- _TASK TO COMPLETE_
What is the number of lines in the data that contain "refine"? Nothing besides that number, please.

STORED DATA section start

Lemma tx_insert_event_ok mk timestamp row w w' :
  tx_insert_event mk timestamp w = (Ok (Some row), w') →
  ∃ generated_at, row = mk (g_cursor_seq w) generated_at ∧
    event_by_id (er_event_id row) (gd_ui_events (g_tx w)) = None ∧
    gd_ui_events (g_tx w') = gd_ui_events (g_tx w) ++ [row].
Proof.
  intros H. sym_exec H. destruct timestamp as [at_|]; cbn in *; [|done].
  unfold insert_event_row in *. case_match; simplify_eq. by exists at_.
Qed.

Lemma insert_outbox_has now id record d :
  gd_ui_events (insert_outbox now id record d) = gd_ui_events d ∧
  ∃ k row, gd_outbox (insert_outbox now id record d) !! k = Some row ∧
    ob_dedupe_key row = io_dedupe_key record.
Proof.
  unfold insert_outbox, outbox_has. case_match eqn:He; (split; [done|]).
  - apply existsb_exists in He as (row & Hin & Hk%bool_decide_eq_true).
    apply list_elem_of_In, list_elem_of_fmap in Hin as ([k row'] & -> & Hin%elem_of_map_to_list).
    by exists k, row'.
  - eexists id, _. unfold on_outbox. cbn [gd_outbox]. by rewrite lookup_insert_eq.
Qed.

(** The announcement with the given key is queued. *)
Definition queued (key : string) (d : GwDb) : Prop :=
  ∃ k row, gd_outbox d !! k = Some row ∧ ob_dedupe_key row = key.

Lemma queued_grows key d d' : queued key d → grows d d' → queued key d'.
Proof.
  intros (k & row & Hk & Hkey) [].
  exists k, row. split; [by eapply lookup_weaken|done].
Qed.

Lemma tx_insert_outbox_ok now record w w' u :
  tx_insert_outbox now record w = (Ok u, w') →
  gd_ui_events (g_tx w') = gd_ui_events (g_tx w) ∧ queued (io_dedupe_key record) (g_tx w').
Proof. intros H. sym_exec H. apply insert_outbox_has. Qed.

(** A new row in the log, announced if that was asked for. *)
Record stored (w w' : GwWorld) (row : UiEventRow) (event_id : string) (announce_p2p : bool) :
    Prop := {
  st_id : er_event_id row = event_id;
  st_row : row ∈ gd_ui_events (g_db w');
  st_fresh : event_id ∉ er_event_id <$> gd_ui_events (g_db w);
  st_cursor : (g_cursor_seq w <= er_cursor row)%Z;
  st_queued : announce_p2p = true → queued ("event:" +:+ event_id) (g_db w');
}.

Definition tx_announce (now : Z) (outbox : option InsertP2pOutboxRecord) : G () :=
  match outbox with Some outbox => tx_insert_outbox now outbox | None => mret () end.
Lemma history_upholds state arrivals : always (upholds trusted) (history state arrivals).
Proof.
  apply always_for_each; [apply _|]. intros arrival _.
  apply always_bind; [apply _|apply always_attempt|intros ?; solve_always].
  destruct arrival; unfold arrive, ingest_snapshot, find_node_source_for_identity,
    ingest_signed_snapshot, ingest_node_event, persist_signed_node_event;
    (apply always_bind; [apply _| |intros ?; solve_always]).
  - solve_always.
  - apply persist_signed_node_event_upholds.
  - apply ingest_signed_snapshot_upholds.
  - apply persist_signed_node_event_upholds.
Qed.

(** C26: whatever arrives, other agents are only shown what the right key has signed.  In
    every state that a gateway reaches from a trusted one, for instance the empty one,
    each presence is signed with the key of the agent whose row it is, each stored world
    event is an announcement signed by the authority that is pinned for its network, a
    board message that shows a world event shows the content of such an announcement,
    and each heartbeat is kept under its own node and agent with an interval between 1
    and 300 seconds. *)
Theorem served_records_signed state arrivals w w' :
  trusted (g_db w) → trusted (g_tx w) → history state arrivals w = (Ok (), w') → trusted (g_db w').
Proof.
  intros Hd Ht H. apply (always_run (upholds trusted)) in H; [|apply history_upholds].
  by apply H.
Qed.
End trusted.

(** ** Concrete runs *)

Section samples.
Local Existing Instances json_impl_value ui_event_json_impl frozen_gw_host codec_impl hex_impl
  signatures_impl space_codec_impl signed_records_impl space_env_impl gw_net_impl
  json_impl_value_laws codec_impl_laws.

Lemma empty_db_trusted : trusted empty_gw_db.
Proof. split; apply map_Forall_empty. Qed.

Lemma ingest_authentic_witness :
  admitted empty_gw_db (PushedEvent sample_board_event).
Proof.
  destruct (ingest_authentic sample_app_state (PushedEvent sample_board_event)
    (gw_world empty_gw_db) _ _ (surjective_pairing _)) as [Hq|H]; [|exact H].
  exfalso. apply qu_wakeups in Hq. vm_compute in Hq. discriminate Hq.
Defined.

Lemma served_records_signed_witness :
  let w' := (history sample_app_state sample_arrivals (gw_world empty_gw_db)).2 in
  trusted (g_db w') ∧ size (gd_space_events (g_db w')) = 1 ∧ size (gd_projections (g_db w')) = 1.
Proof.
  intros w'. split; [|split; vm_compute; reflexivity].
  refine (served_records_signed sample_app_state sample_arrivals (gw_world empty_gw_db) w' _ _ _).
  - exact empty_db_trusted.
  - exact empty_db_trusted.
  - refine (M_run_ok (history sample_app_state sample_arrivals) _ _ _). vm_compute. reflexivity.
Defined.
End samples.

STORED DATA section end

- _RESPONSE TO THE TASK_
2